The input: Begin

(* ===== verification/Json.v ===== *)
(** * JSON values

    The gateway keeps usage, cost and pricing documents as [serde_json::Value].
    The library is a class: the accessors and constructors the gateway uses,
    with their documented behaviour as laws.  [Tree] is an instance, used by
    witnesses. *)

From S2P Require Import Prelude.

Class JsonLibrary (V : Type) : Type := {
  json_get : V → string → option V;
  as_i64 : V → option Z;
  as_u64 : V → option Z;
  as_str : V → option string;
  as_array : V → option (list V);
  is_null : V → bool;
  json_null : V;
  json_int : Z → V;
  json_str : string → V;
  json_bool : bool → V;
  json_datetime : DateTime → V;
  json_arr : list V → V;
  json_obj : list (string * V) → V;
  json_set : string → V → V → V;
}.

(** The value bound to a key in an object literal. *)
Fixpoint assoc {V} (k : string) (l : list (string * V)) : option V :=
  match l with
  | [] => None
  | (k', v) :: l' => if k' ==? k then Some v else assoc k l'
  end.

Class JsonLaws (V : Type) `{JsonLibrary V} : Type := {
  is_object : V → Prop;
  (** an object literal with distinct keys *)
  obj_is_object l : is_object (json_obj l);
  get_obj l k : NoDup l.*1 → json_get (json_obj l) k = assoc k l;
  get_null k : json_get json_null k = None;
  (** [value[key] = x] on an object *)
  set_is_object k x v : is_object v → is_object (json_set k x v);
  get_set k x v k' : is_object v →
    json_get (json_set k x v) k' = if k' ==? k then Some x else json_get v k';
  (** an [i64] and a string survive *)
  as_i64_int z : in_i64 z → as_i64 (json_int z) = Some z;
  as_str_str s : as_str (json_str s) = Some s;
  (** [as_i64] answers only with an [i64] *)
  as_i64_range v z : as_i64 v = Some z → in_i64 z;
}.

(** [value.get(key).and_then(Value::as_i64).unwrap_or_default()]. *)
Definition get_i64 {V} `{JsonLibrary V} (v : V) (k : string) : option Z := json_get v k ≫= as_i64.
Definition get_i64_or_0 {V} `{JsonLibrary V} (v : V) (k : string) : Z := default 0%Z (get_i64 v k).
Definition get_str {V} `{JsonLibrary V} (v : V) (k : string) : option string :=
  json_get v k ≫= as_str.

Lemma get_i64_or_0_range {V} `{JsonLibrary V} `{!JsonLaws V} (v : V) k : in_i64 (get_i64_or_0 v k).
Proof.
  unfold get_i64_or_0, get_i64. destruct (json_get v k) as [x|]; simpl; [|by unfold in_i64].
  destruct (as_i64 x) eqn:E; simpl; [by eapply as_i64_range|by unfold in_i64].
Qed.

(** Reading an integer field of an object literal. *)
Lemma get_i64_obj {V} `{JsonLibrary V} `{!JsonLaws V} (l : list (string * V)) k z :
  bool_decide (NoDup l.*1) = true → assoc k l = Some (json_int z) → in_i64 z →
  get_i64 (json_obj l) k = Some z.
Proof.
  intros Hnd%bool_decide_eq_true Ha Hz. unfold get_i64. rewrite get_obj, Ha by done. simpl.
  by apply as_i64_int.
Qed.

Lemma get_str_obj {V} `{JsonLibrary V} `{!JsonLaws V} (l : list (string * V)) k x :
  bool_decide (NoDup l.*1) = true → assoc k l = Some (json_str x) →
  get_str (json_obj l) k = Some x.
Proof.
  intros Hnd%bool_decide_eq_true Ha. unfold get_str. rewrite get_obj, Ha by done. simpl.
  apply as_str_str.
Qed.

Create HintDb json.
#[export] Hint Resolve obj_is_object set_is_object : json.

(** ** JSON trees *)

Module Tree.
Inductive t : Set :=
| Null
| Int (z : Z)
| Str (s : string)
| Bool (b : bool)
| Time (t : DateTime)
| Arr (l : list t)
| Obj (l : list (string * t)).

Definition get (v : t) (k : string) : option t :=
  match v with Obj l => assoc k l | _ => None end.
Definition set (k : string) (x v : t) : t :=
  match v with Obj l => Obj ((k, x) :: l) | _ => v end.

#[global] Instance library : JsonLibrary t := {
  json_get := get;
  as_i64 v :=
    match v with
    | Int z => if ((i64_min <=? z) && (z <=? i64_max))%Z then Some z else None
    | _ => None
    end;
  as_u64 v :=
    match v with
    | Int z => if ((0 <=? z) && (z <=? 18446744073709551615))%Z then Some z else None
    | _ => None
    end;
  as_str v := match v with Str s => Some s | _ => None end;
  as_array v := match v with Arr l => Some l | _ => None end;
  is_null v := match v with Null => true | _ => false end;
  json_null := Null;
  json_int := Int;
  json_str := Str;
  json_bool := Bool;
  json_datetime := Time;
  json_arr := Arr;
  json_obj := Obj;
  json_set := set;
}.

#[global] Instance laws : JsonLaws t.
Proof.
  refine {| is_object v := ∃ l, v = Obj l |}; simpl; try done.
  - eauto.
  - intros k x v [l ->]. simpl. eauto.
  - intros k x v k' [l ->]. simpl. repeat case_bool_decide; congruence.
  - intros z [H1 H2]. apply Z.leb_le in H1 as ->, H2 as ->. done.
  - intros v z. destruct v; try done. destruct (_ && _) eqn:E; [|done].
    intros [= <-]. btrue. done.
Defined.
End Tree.
(* ===== verification/Usage.v ===== *)
(** * Usage accounting

    [record_usage_event] of the in-memory store ([storage.rs]): usage events
    are appended once per request and folded into the ledger buckets of five
    granularities.  The properties state that recording is idempotent and that
    every bucket is exactly the aggregate of the events that map to it. *)

From stdpp Require Import pretty.
From S2P Require Import Prelude Order Domain Json.

(** ** Calendar *)

(** The calendar functions of [chrono] the gateway uses. *)
Class ChronoCalendar : Type := {
  date_year : DateTime → Z;
  date_month : DateTime → Z;
  date_day : DateTime → Z;
  (** [format("%Y-%m-%d")] *)
  format_ymd : DateTime → string;
  (** [DateTime::from_timestamp(secs, 0)] *)
  from_timestamp : Z → option DateTime;
  (** midnight of [NaiveDate::from_ymd_opt(year, month, 1)] *)
  month_midnight : Z → Z → option DateTime;
}.

(** ** Records *)

Module UsageEventRecord.
Record t {V : Type} : Type := mk {
  usage_event_id : string;
  tenant_id : string;
  organization_id : option string;
  project_id : option string;
  principal_id : option string;
  project_member_id : option string;
  service_account_id : option string;
  api_key_id : option string;
  request_id : string;
  trace_id : string;
  protocol_family : ProtocolFamily.t;
  route_decision_id : option string;
  model_alias_id : option string;
  model_target_id : option string;
  route_policy_id : option string;
  routing_group_id : option string;
  provider_endpoint_id : option string;
  upstream_credential_id : option string;
  usage_confidence : string;
  latency_ms : option Z;
  time_to_first_token_ms : option Z;
  status : string;
  usage_payload : V;
  cost_payload : V;
  occurred_at : DateTime;
}.
Arguments t V : clear implicits.
Arguments mk {V}.
End UsageEventRecord.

The input: End

Task item » Show, from the listing above, each line that contains the word "verification".

Exercise output »
(* ===== verification/Json.v ===== *)
(* ===== verification/Usage.v ===== *)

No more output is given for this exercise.